Mario Puzo’s Mafia novels include the genre-defining The Godfather, which he co-adapted into the cinema trilogy directed by Francis Ford Coppola. His early career as a pulp journalist exposed him to anecdotes about the Mafia, which his publisher encouraged him to expound upon in the novel. The Godfather was a New York Times best-selling book and went on to be an Oscar winner as a film – Puzo took home Best Adapted Screenplay for both The Godfather and The Godfather Part II. Puzo also co-wrote the screenplay for 1978’s Superman.

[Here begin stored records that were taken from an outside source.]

(** * Task API (Cloud-Ass2/app.js): handlers over PostgreSQL and Redis

    A shallow embedding of the Express application in [app.js]: the six
    route handlers and [initializeTaskCount], run against a model of the
    two services they talk to.  The handlers are state transformers over
    a pair (database, cache); a thrown error is a value, caught at the
    [try]/[catch] of each handler exactly where the source catches it. *)

From Stdlib Require Import ZArith NArith QArith_base String Ascii List Lia Decimal DecimalZ DecimalPos DecimalN.
From stdpp Require Import base option gmap list.

Set Warnings "-register-all".
Local Open Scope Z_scope.

(** ** JavaScript values *)

Module JS.

(** A JavaScript string is a sequence of UTF-16 code units. *)
Abbreviation jsstring := (list N).

(** A source-text string literal (ASCII) as a JavaScript string. *)
Definition js (s : string) : jsstring :=
  List.map N_of_ascii (list_ascii_of_string s).

(** JSON values, as [express.json()] decodes them and [res.json] encodes
    them.  Objects are finite maps: key order is not observable through
    a [jsonb] column.  A number is a finite double, which is a
    rational. *)
Inductive json : Type :=
  | JNull
  | JBool (b : bool)
  | JNum (q : Q)
  | JStr (s : jsstring)
  | JArr (l : list json)
  | JObj (m : gmap jsstring json).

(** An attribute bag: the own properties of a JSON object. *)
Abbreviation bag := (gmap jsstring json).

(** An integer as a JSON number. *)
Definition JInt (z : Z) : json := JNum (inject_Z z).

(** [!v] is [negb (truthy v)]; [None] is [undefined]. *)
Definition truthy (v : option json) : bool :=
  match v with
  | None => false
  | Some JNull => false
  | Some (JBool b) => b
  | Some (JNum q) => negb (Qnum q =? 0)
  | Some (JStr s) => match s with [] => false | _ => true end
  | Some (JArr _) => true
  | Some (JObj _) => true
  end.

(** [typeof v === "string"]. *)
Definition typeof_string (v : option json) : bool :=
  match v with
  | Some (JStr _) => true
  | _ => false
  end.

(** [a ?? b]: [b] when [a] is [undefined] or [null]. *)
Definition nullish (a : option json) (b : json) : json :=
  match a with
  | None => b
  | Some JNull => b
  | Some v => v
  end.

(** WhiteSpace and LineTerminator code points of ECMAScript, the set
    both [String.prototype.trim] and [parseInt] strip. *)
Definition is_ws (c : N) : bool :=
  ((9 <=? c) && (c <=? 13) || (c =? 32) || (c =? 160) || (c =? 5760)
   || (8192 <=? c) && (c <=? 8202) || (c =? 8232) || (c =? 8233)
   || (c =? 8239) || (c =? 8287) || (c =? 12288) || (c =? 65279))%N.

Fixpoint trim_start (s : jsstring) : jsstring :=
  match s with
  | c :: r => if is_ws c then trim_start r else s
  | [] => []
  end.

Definition trim_end (s : jsstring) : jsstring :=
  rev (trim_start (rev s)).

(** [s.trim()]. *)
Definition trim (s : jsstring) : jsstring := trim_end (trim_start s).

Definition is_empty (s : jsstring) : bool :=
  match s with [] => true | _ => false end.

(** *** Decimal numerals *)

Fixpoint units (d : uint) : jsstring :=
  match d with
  | Nil => []
  | D0 d => 48%N :: units d
  | D1 d => 49%N :: units d
  | D2 d => 50%N :: units d
  | D3 d => 51%N :: units d
  | D4 d => 52%N :: units d
  | D5 d => 53%N :: units d
  | D6 d => 54%N :: units d
  | D7 d => 55%N :: units d
  | D8 d => 56%N :: units d
  | D9 d => 57%N :: units d
  end.

(** [String(n)] for an integer [n] (below the 1e21 switch to exponent
    notation): optional minus sign, digits, no leading zero. *)
Definition String_of_int (n : Z) : jsstring :=
  match Z.to_int n with
  | Decimal.Pos d => units d
  | Decimal.Neg d => 45%N :: units d
  end.

(** The longest prefix of decimal digits. *)
Fixpoint digits (s : jsstring) : uint :=
  match s with
  | [] => Nil
  | c :: r =>
      if (c =? 48)%N then D0 (digits r) else
      if (c =? 49)%N then D1 (digits r) else
      if (c =? 50)%N then D2 (digits r) else
      if (c =? 51)%N then D3 (digits r) else
      if (c =? 52)%N then D4 (digits r) else
      if (c =? 53)%N then D5 (digits r) else
      if (c =? 54)%N then D6 (digits r) else
      if (c =? 55)%N then D7 (digits r) else
      if (c =? 56)%N then D8 (digits r) else
      if (c =? 57)%N then D9 (digits r) else Nil
  end.

Definition digits_value (s : jsstring) : option Z :=
  match digits s with
  | Nil => None
  | d => Some (Z.of_uint d)
  end.

(** The mathematical value [parseInt(s, 10)] reads: leading white space
    is skipped, then an optional sign, then the longest run of digits;
    [None] is NaN (no digit). *)
Definition parseInt_value (s : jsstring) : option Z :=
  match trim_start s with
  | c :: r =>
      if (c =? 45)%N then Z.opp <$> digits_value r
      else if (c =? 43)%N then digits_value r
      else digits_value (c :: r)
  | [] => None
  end.

(** A Number is an IEEE-754 double: an integer is rounded to 53
    significant bits, ties to even. *)
Definition round53 (z : Z) : Z :=
  let a := Z.abs z in
  let sh := Z.log2 a + 1 - 53 in
  if sh <=? 0 then z else
  let q := Z.shiftr a sh in
  let r := a - Z.shiftl q sh in
  let half := Z.shiftl 1 (sh - 1) in
  let q' := if (half <? r) || ((r =? half) && Z.odd q) then q + 1 else q in
  Z.sgn z * Z.shiftl q' sh.

(** Integers at or beyond this bound round to Infinity. *)
Definition double_limit : Z := 2 ^ 1024 - 2 ^ 970.

(** [parseInt(s, 10)] as the JSON that [res.json] writes for it: NaN and
    the infinities are written as [null]. *)
Definition parseInt (s : jsstring) : json :=
  match parseInt_value s with
  | Some z => if Z.abs z <? double_limit then JInt (round53 z) else JNull
  | None => JNull
  end.

(** [String(v)] of a value that may be [null], as [parseInt] applies it
    to its argument. *)
Definition ToString (v : option jsstring) : jsstring :=
  match v with
  | Some s => s
  | None => js "null"
  end.

End JS.

(** ** PostgreSQL, as reached through [pool.query(text, values)]

    node-postgres sends the statement text to the server unchanged,
    together with the values as text.  The server parses the text, binds
    the values to the positional parameters [$1], [$2], ... and runs the
    statement. *)

Module Pg.
Import JS.

Local Open Scope string_scope.

Inductive token : Type :=
  | Lit (s : string)
  | Param (n : nat).

Inductive lex_state : Type :=
  | InText
  | AfterDollar
  | InParam (n : nat).

Definition digit_of (c : ascii) : option nat :=
  let n := nat_of_ascii c in
  if (48 <=? n)%nat && (n <=? 57)%nat then Some (n - 48)%nat else None.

John Steinbeck is firmly positioned in the American literary canon, with many lauded novels including Of Mice and Men, Cannery Row, East of Eden, Grapes of Wrath and so on considered emblematic of American literature. He wrote the screenplay for several films as well, including the adaptations of his own Viva Zapata and The Red Pony. Most of his popular novels were adapted as screenplays by other writers, animating his quintessential themes of downtrodden everymen against a world of injustice.